Dissemination activities over the last four years at conferences were initially hugely impacted by the pandemic, with many in-person delayed or cancelled. However the group have now given oral and poster contributions about this work at a large number of conferences (>20) and departmental seminars (>10). The activities include: (i) Numerous invited departmental seminars in the UK, France, India, Denmark, Switzerland, the Netherlands and Australia; (iii) Numerous f-element, coordination chemistry, magnetism and quantum conferences in the UK, USA, France, Germany, India, Denmark, Czechia, and Switzerland. (iii) Numerous online conferences. Both PDRAs and PhD students on this project have been awarded with best talk and best poster prizes.
Outreach opportunities were also been greatly limited by the pandemic initially.

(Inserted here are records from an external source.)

(** * FoodDetails: state, handlers and pricing of the food-details screen

    A shallow embedding of [src/pages/FoodDetails/index.tsx].

    Conventions of the embedding.
    - The four [useState] cells [food], [extras], [isFavorite] and
      [foodQuantity] are the fields of one [State] record; a handler is a
      function on that record and is run against the state of the latest
      render.
    - Objects have identity.  The elements of the [extras] array are
      references into a [heap], because the handlers change them in place
      with [Object.assign]; [food.extras] holds references too.
    - A JavaScript [number] that holds money ([price], [value], the cart
      total) is an IEEE 754 binary64 value, Rocq's primitive [float].  A
      [number] that is a counter ([quantity], [foodQuantity]) is a [Z]: it
      starts from an integer literal and only moves by [+ 1] and [- 1],
      which binary64 performs exactly for magnitudes up to 2^53.
      [number_of_Z] is the binary64 value the counter stands for where the
      code multiplies it with money.  An [id] is a [Z] too: ids are the
      integers the server hands out.  They are only compared and printed,
      and the embedding is exact for the ids with [safe_integer], magnitude
      up to 2^53, which binary64 holds one by one and a template literal
      prints digit by digit; larger or fractional ids are outside it.
    - [undefined] is [None]; the initial [food], written [{} as Food] in the
      source, is the object without any field, so every field read of it is
      [None].
    - The modules behind the imports [api] and [formatValue] are outside
      this development.  What a request resolves to is an argument
      ([Outcome]) of the code that awaits it; [formatValue] is a parameter. *)

From Stdlib Require Import ZArith String Floats DecimalString.
From Stdlib Require DecimalPos DecimalZ.
From stdpp Require Import base gmap list strings.
(** * autobar.py: one Waybar per Hyprland monitor, reconciled by polling

    A shallow embedding of [.config/waybar/scripts/autobar.py] and the
    properties of its desired-set computation, of its process supervisor
    ([start_waybar_for], [stop_waybar_for]) and of [reconcile].

    Layout: Python values and containers, the host (processes, files,
    compositor queries) as an explicit [world] threaded through a small
    state-and-exception monad, the functions of the script in source order,
    the vocabulary of the statements, then the lemmas and the theorems, and
    last the statements run on concrete hosts.

    What the host does is not decided by the script: the answer to a
    query, whether a polled process has exited, whether a call to the
    operating system raises. A [world] carries these answers as lists that
    the calls consume, so a statement about every world is a statement
    about every behaviour of the host.

    The loop of [main] never ends; the model has one turn of it
    ([main_cycle]) and the loop cut after a given number of turns
    ([main_loop]). The signal handler [_shutdown] is modelled as a call made
    in a world between two calls of the script; that a signal arrives in the
    middle of one is outside the model. *)

From Stdlib Require Import ZArith String Ascii List DecimalString Decimal Permutation Lia.
From stdpp Require Import gmap strings list fin_maps.

Open Scope Z_scope.

Set Warnings "-register-all".
(** ** One batch *)

(** The state a batch leaves when nothing raises. *)
Lemma batch_body_run (epochs epoch_id batches_per_epoch batch_id : nat)
    (st : state) (loss : Q) (F' : mat) (nn : networks) (o : opt_state)
    (ft gt : net) :
  train_step_pretraining (nets st) (opt st)
    (get_batch_pretraining (data st) batch_id 512).1
    (get_batch_pretraining (data st) batch_id 512).2 (F st)
    = Ok (loss, F', nn, o) →
  ema_update beta (f_target nn) (f_online nn) = Ok ft →
  ema_update beta (g_target nn) (g_online nn) = Ok gt →
  batch_body epochs epoch_id batches_per_epoch batch_id st =
    Done (State (Networks (f_online nn) (g_online nn) (q_online nn) ft gt) o
            (data st) (Some F') (F_eigenval st) (allignment st)
            (wp_eigenval st) (losses st ++ [loss])
            (stdout st ++
               if ((batch_id + 1) mod log_every =? 0)%nat
               then [BatchLog (epoch_id + 1) epochs (batch_id + 1)
                              batches_per_epoch loss]
               else [])
            (files st)).
Proof.
  unfold batch_body.
  destruct (get_batch_pretraining (data st) batch_id 512) as [x1 x2]; simpl.
  intros -> Hf Hg. simpl. rewrite Hf; simpl. rewrite Hg; simpl.
  destruct (_ =? _)%nat; simpl; unfold print, set_g_target, set_nets; simpl.
  - done.
  - by rewrite app_nil_r.
Qed.

Lemma batch_body_Done (epochs epoch_id batches_per_epoch batch_id : nat)
    (st st' : state) :
  batch_body epochs epoch_id batches_per_epoch batch_id st = Done st' →
  ∃ loss F' nn o,
    train_step_pretraining (nets st) (opt st)
      (get_batch_pretraining (data st) batch_id 512).1
      (get_batch_pretraining (data st) batch_id 512).2 (F st)
      = Ok (loss, F', nn, o) ∧
    ema_update beta (f_target nn) (f_online nn) = Ok (f_target (nets st')) ∧
    ema_update beta (g_target nn) (g_online nn) = Ok (g_target (nets st')) ∧
    f_online (nets st') = f_online nn ∧
    g_online (nets st') = g_online nn ∧
    q_online (nets st') = q_online nn ∧
    opt st' = o ∧ F st' = Some F' ∧ losses st' = losses st ++ [loss].
Proof.
  unfold batch_body.
  destruct (get_batch_pretraining (data st) batch_id 512) as [x1 x2]; simpl.
  destruct (train_step_pretraining _ _ x1 x2 _) as [[[[loss F'] nn] o]|e];
    [|done]. simpl.
  destruct (ema_update beta (f_target nn) (f_online nn)) as [ft|e] eqn:Hf;
    [|done]. simpl.
  destruct (ema_update beta (g_target nn) (g_online nn)) as [gt|e] eqn:Hg;
    [|done]. simpl.
  intros H. exists loss, F', nn, o.
  destruct (_ =? _)%nat; injection H as <-; simpl; by repeat split.
Qed.

(** Whatever a batch does, it leaves [F] as it was or as [update_f] made
    it. *)
Lemma batch_body_F (epochs epoch_id batches_per_epoch batch_id : nat)
    (st : state) :
  let st' := reached (batch_body epochs epoch_id batches_per_epoch batch_id st) in
  F st' = F st ∨
  ∃ z1 z2 F', update_f (F st) (correlation z1 z2) lambda_default = Ok F' ∧
              F st' = Some F'.
Proof.
  unfold batch_body.
  destruct (get_batch_pretraining (data st) batch_id 512) as [x1 x2]; simpl.
  destruct (train_step_pretraining _ _ x1 x2 _) as [[[[loss F'] nn] o]|e] eqn:Hs;
    [|by left]. simpl.
  apply train_step_Ok in Hs as (_ & _ & HF).
  right. eexists _, _, F'. split; [exact HF|].
  destruct (ema_update beta (f_target nn) (f_online nn)) as [ft|e]; [|done].
  simpl.
  destruct (ema_update beta (g_target nn) (g_online nn)) as [gt|e]; [|done].
  simpl. by destruct (_ =? _)%nat.
Qed.

(** C2: when a batch has run, every weight array of the target encoder and
    of the target projector is [0.99 * old + 0.01 * online], element by
    element, the arrays of the two networks paired by position; the online
    values are those the training step has just produced, and the three
    online networks, the predictor among them, are not blended. *)
Theorem target_networks_follow_online
    (epochs epoch_id batches_per_epoch batch_id : nat) (st : state)
    (loss : Q) (F' : mat) (nn : networks) (o : opt_state) :
  train_step_pretraining (nets st) (opt st)
    (get_batch_pretraining (data st) batch_id 512).1
    (get_batch_pretraining (data st) batch_id 512).2 (F st)
    = Ok (loss, F', nn, o) →
  mirror (f_target (nets st)) (f_online nn) →
  mirror (g_target (nets st)) (g_online nn) →
  ∃ st', batch_body epochs epoch_id batches_per_epoch batch_id st = Done st' ∧
    blended 0.99 0.01 (get_weights (f_target (nets st))) (get_weights (f_online nn))
                 (get_weights (f_target (nets st'))) ∧
    blended 0.99 0.01 (get_weights (g_target (nets st))) (get_weights (g_online nn))
                 (get_weights (g_target (nets st'))) ∧
    length (get_weights (f_target (nets st'))) =
      length (get_weights (f_target (nets st))) ∧
    length (get_weights (g_target (nets st'))) =
      length (get_weights (g_target (nets st))) ∧
    f_online (nets st') = f_online nn ∧
    g_online (nets st') = g_online nn ∧
    q_online (nets st') = q_online nn.
Proof.
  intros Hs Hf Hg.
  pose proof (train_step_Ok _ _ _ _ _ _ _ _ _ Hs) as (_ & Hb & _).
  pose proof (backward_targets (nets st) (opt st)
    (get_batch_pretraining (data st) batch_id 512).1
    (get_batch_pretraining (data st) batch_id 512).2
    (z_target (forward (nets st)
       (get_batch_pretraining (data st) batch_id 512).1
       (get_batch_pretraining (data st) batch_id 512).2))) as [Etf Etg].
  rewrite Hb in Etf, Etg; simpl in Etf, Etg.
  rewrite <- Etf in Hf. rewrite <- Etg in Hg.
  destruct (ema_update_mirror beta _ _ Hf) as (ft & Hft & Wf & _).
  destruct (ema_update_mirror beta _ _ Hg) as (gt & Hgt & Wg & _).
  eexists. split; [by eapply batch_body_run|]. simpl.
  rewrite Wf, Wg, <- Etf, <- Etg.
  repeat split; try done.
  - by apply (blended_zip_with beta).
  - by apply (blended_zip_with beta).
  - rewrite length_zip_with.
    pose proof (f_equal length Hf) as Hl. rewrite !length_fmap in Hl. lia.
  - rewrite length_zip_with.
    pose proof (f_equal length Hg) as Hl. rewrite !length_fmap in Hl. lia.
Qed.

(** C3, as amended: the step computes the target projections of both views
    with [training=True], and before the tape is opened: the loss the three
    gradients are taken of has these projections as a constant, so that what
    the gradient applications make of the online networks and of the
    optimizer depends on the target networks through these projections
    alone. *)
Theorem target_branch_in_training_mode_off_tape (nn : networks)
    (o : opt_state) (x1 x2 : images) :
  z_target_1 (forward nn x1 x2) =
    head_call (g_target nn) (encoder_call (f_target nn) x1 true) true ∧
  z_target_2 (forward nn x1 x2) =
    head_call (g_target nn) (encoder_call (f_target nn) x2 true) true ∧
  (∀ (zt : mat) (ft gt : net),
     let nn2 := Networks (f_online nn) (g_online nn) (q_online nn) ft gt in
     let r := backward nn o x1 x2 zt in
     let r2 := backward nn2 o x1 x2 zt in
     f_online r2.1 = f_online r.1 ∧ g_online r2.1 = g_online r.1 ∧
     q_online r2.1 = q_online r.1 ∧ r2.2 = r.2).
Proof.
  split; [done|]. split; [done|]. intros zt ft gt. simpl.
  unfold backward; simpl.
  destruct (gradient_and_apply o _ _) as [o1 f'].
  destruct (gradient_and_apply o1 _ _) as [o2 g'].
  destruct (gradient_and_apply o2 _ _) as [o3 q'].
  done.
Qed.

(** C4: the loss of a step is [byol_loss] of the predictions
    [[p_online_1, p_online_2]] against the targets
    [[z_target_2, z_target_1]]: the prediction of each view meets the target
    projection of the other view. *)
Theorem loss_pairs_each_view_with_the_other (nn nn' : networks)
    (o o' : opt_state) (x1 x2 : images) (F : option mat) (loss : Q) (F' : mat) :
  train_step_pretraining nn o x1 x2 F = Ok (loss, F', nn', o') →
  let p_online_1 :=
    head_call (q_online nn)
      (head_call (g_online nn) (encoder_call (f_online nn) x1 true) true) true in
  let p_online_2 :=
    head_call (q_online nn)
      (head_call (g_online nn) (encoder_call (f_online nn) x2 true) true) true in
  let z_target_1 :=
    head_call (g_target nn) (encoder_call (f_target nn) x1 true) true in
  let z_target_2 :=
    head_call (g_target nn) (encoder_call (f_target nn) x2 true) true in
  loss = byol_loss (p_online_1 ++ p_online_2) (z_target_2 ++ z_target_1).
Proof. intros H. by apply train_step_Ok in H as (-> & _). Qed.

(** C5: the training step returns with the target encoder and the target
    projector exactly as it found them; in the batch that contains it they
    then become what the update that follows the step computes from them. *)
Theorem train_step_leaves_target_networks
    (epochs epoch_id batches_per_epoch batch_id : nat) (st : state)
    (loss : Q) (F' : mat) (nn : networks) (o : opt_state) :
  train_step_pretraining (nets st) (opt st)
    (get_batch_pretraining (data st) batch_id 512).1
    (get_batch_pretraining (data st) batch_id 512).2 (F st)
    = Ok (loss, F', nn, o) →
  f_target nn = f_target (nets st) ∧
  g_target nn = g_target (nets st) ∧
  ∀ st', batch_body epochs epoch_id batches_per_epoch batch_id st = Done st' →
    ema_update beta (f_target (nets st)) (f_online nn)
      = Ok (f_target (nets st')) ∧
    ema_update beta (g_target (nets st)) (g_online nn)
      = Ok (g_target (nets st')).
Proof.
  intros Hs.
  pose proof (train_step_Ok _ _ _ _ _ _ _ _ _ Hs) as (_ & Hb & _).
  pose proof (backward_targets (nets st) (opt st)
    (get_batch_pretraining (data st) batch_id 512).1
    (get_batch_pretraining (data st) batch_id 512).2
    (z_target (forward (nets st)
       (get_batch_pretraining (data st) batch_id 512).1
       (get_batch_pretraining (data st) batch_id 512).2))) as [Etf Etg].
  rewrite Hb in Etf, Etg; simpl in Etf, Etg.
  split; [done|]. split; [done|]. intros st' Hd.
  apply batch_body_Done in Hd as (l & F1 & nn1 & o1 & Hs1 & Hf & Hg & _).
  rewrite Hs in Hs1. injection Hs1 as <- <- <- <-.
  by rewrite <- Etf, <- Etg.
Qed.

(** C9: the online networks and the optimizer a step leaves are those of
    three [apply_gradients] calls in a row on the one optimizer: the first
    with the gradients and variables of the encoder only, the second with
    those of the projector, the third with those of the predictor, all three
    gradients being taken of the loss the tape recorded. *)
Theorem three_gradient_applications (nn nn' : networks) (o o' : opt_state)
    (x1 x2 : images) (F : option mat) (loss : Q) (F' : mat) :
  train_step_pretraining nn o x1 x2 F = Ok (loss, F', nn', o') →
  let L := taped_loss x1 x2 (z_target (forward nn x1 x2)) in
  let f := f_online nn in
  let g := g_online nn in
  let q := q_online nn in
  let grads_f :=
    gradient (λ vs, L (with_trainable f vs) g q) (trainable_variables f) in
  let a1 := apply_gradients o (zip grads_f (trainable_variables f)) in
  let grads_g :=
    gradient (λ vs, L f (with_trainable g vs) q) (trainable_variables g) in
  let a2 := apply_gradients a1.1 (zip grads_g (trainable_variables g)) in
  let grads_q :=
    gradient (λ vs, L f g (with_trainable q vs)) (trainable_variables q) in
  let a3 := apply_gradients a2.1 (zip grads_q (trainable_variables q)) in
  f_online nn' = assign_trainable f a1.2 ∧
  g_online nn' = assign_trainable g a2.2 ∧
  q_online nn' = assign_trainable q a3.2 ∧
  o' = a3.1 ∧
  L f g q = loss.
Proof.
  intros H. apply train_step_Ok in H as (-> & Hb & _). simpl.
  unfold backward, gradient_and_apply in Hb.
  destruct (apply_gradients o _) as [o1 vf]; simpl in *.
  destruct (apply_gradients o1 _) as [o2 vg]; simpl in *.
  destruct (apply_gradients o2 _) as [o3 vq]; simpl in *.
  by injection Hb as <- <-.
Qed.

(** ** The end of an epoch *)

Lemma alignment_tracker_F (st : state) :
  F (reached (alignment_tracker st)) = F st.
Proof.
  unfold alignment_tracker. destruct (F st) as [Fm|] eqn:HF; [|done].
  destruct (eigh Fm) as [eigval eigvec]. simpl.
  destruct (index (fc1_get_weights _) 0) as [w1|e]; [|done].
  destruct (index (fc2_get_weights _) 0) as [w2|e]; done.
Qed.

Lemma track_F (epoch_id : nat) (st : state) :
  F (reached (track epoch_id st)) = F st.
Proof.
  unfold track. destruct (_ =? _)%nat; [apply alignment_tracker_F | done].
Qed.

Lemma checkpoint_F (epoch_id : nat) (st : state) :
  F (checkpoint epoch_id st) = F st.
Proof. unfold checkpoint. by destruct (_ =? _)%nat. Qed.


(** ** The whole run *)

Lemma epoch_body_F_symmetric (epochs batches_per_epoch epoch_id : nat)
    (st : state) :
  F_symmetric (F st) →
  F_symmetric (F (reached (epoch_body epochs batches_per_epoch epoch_id st))).
Proof.
  intros H. unfold epoch_body.
  pose proof (for_range_invariant (λ s, F_symmetric (F s)) batches_per_epoch
    (batch_body epochs epoch_id batches_per_epoch)
    (set_data st (shuffle_training_data (data st)))) as Hinv.
  simpl in Hinv.
  destruct (for_range _ _ _) as [s|e s]; simpl in *.
  - rewrite track_F, checkpoint_F. apply Hinv; [|done].
    intros i s0 Hs0.
    destruct (batch_body_F epochs epoch_id batches_per_epoch i s0)
      as [->|(z1 & z2 & F' & HF' & ->)]; [done|].
    eapply symmetric_update_f; [exact Hs0 | apply symmetric_correlation | done].
  - apply Hinv; [|done].
    intros i s0 Hs0.
    destruct (batch_body_F epochs epoch_id batches_per_epoch i s0)
      as [->|(z1 & z2 & F' & HF' & ->)]; [done|].
    eapply symmetric_update_f; [exact Hs0 | apply symmetric_correlation | done].
Qed.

However, the group have managed to present the research activities of this project to the general public by: (i) Online seminars, radio shows, magazines and website blogs; and (ii) in-person events at stalls in Science fairs and festivals.
We have shown over the last 18 months that despite the impact of the pandemic and the challenges associated with reduced/restricted lab time and remote working that we are able to continue progress towards the project aims. We have published advances in f-element synthesis, measurement and calculations, and we are now drafting manuscripts with advances that go beyond the state-of-the-art in f-element chemistry. We have continued to grow our activities with established collaborators, and instigated new collaborations, to target major advances in a wide range of technical areas and research fields. The results that will be obtained by the end of the project include the synthesis and study of f-element compounds with unusual geometries and oxidation states by innovative methods, leading to new insights into relaxation mechanisms of gold standard single-molecule magnets and unique approaches to measurements of f-element covalency. Taken together these studies will provide new insights into f-element electronic structures, for future exploitation in applied fields.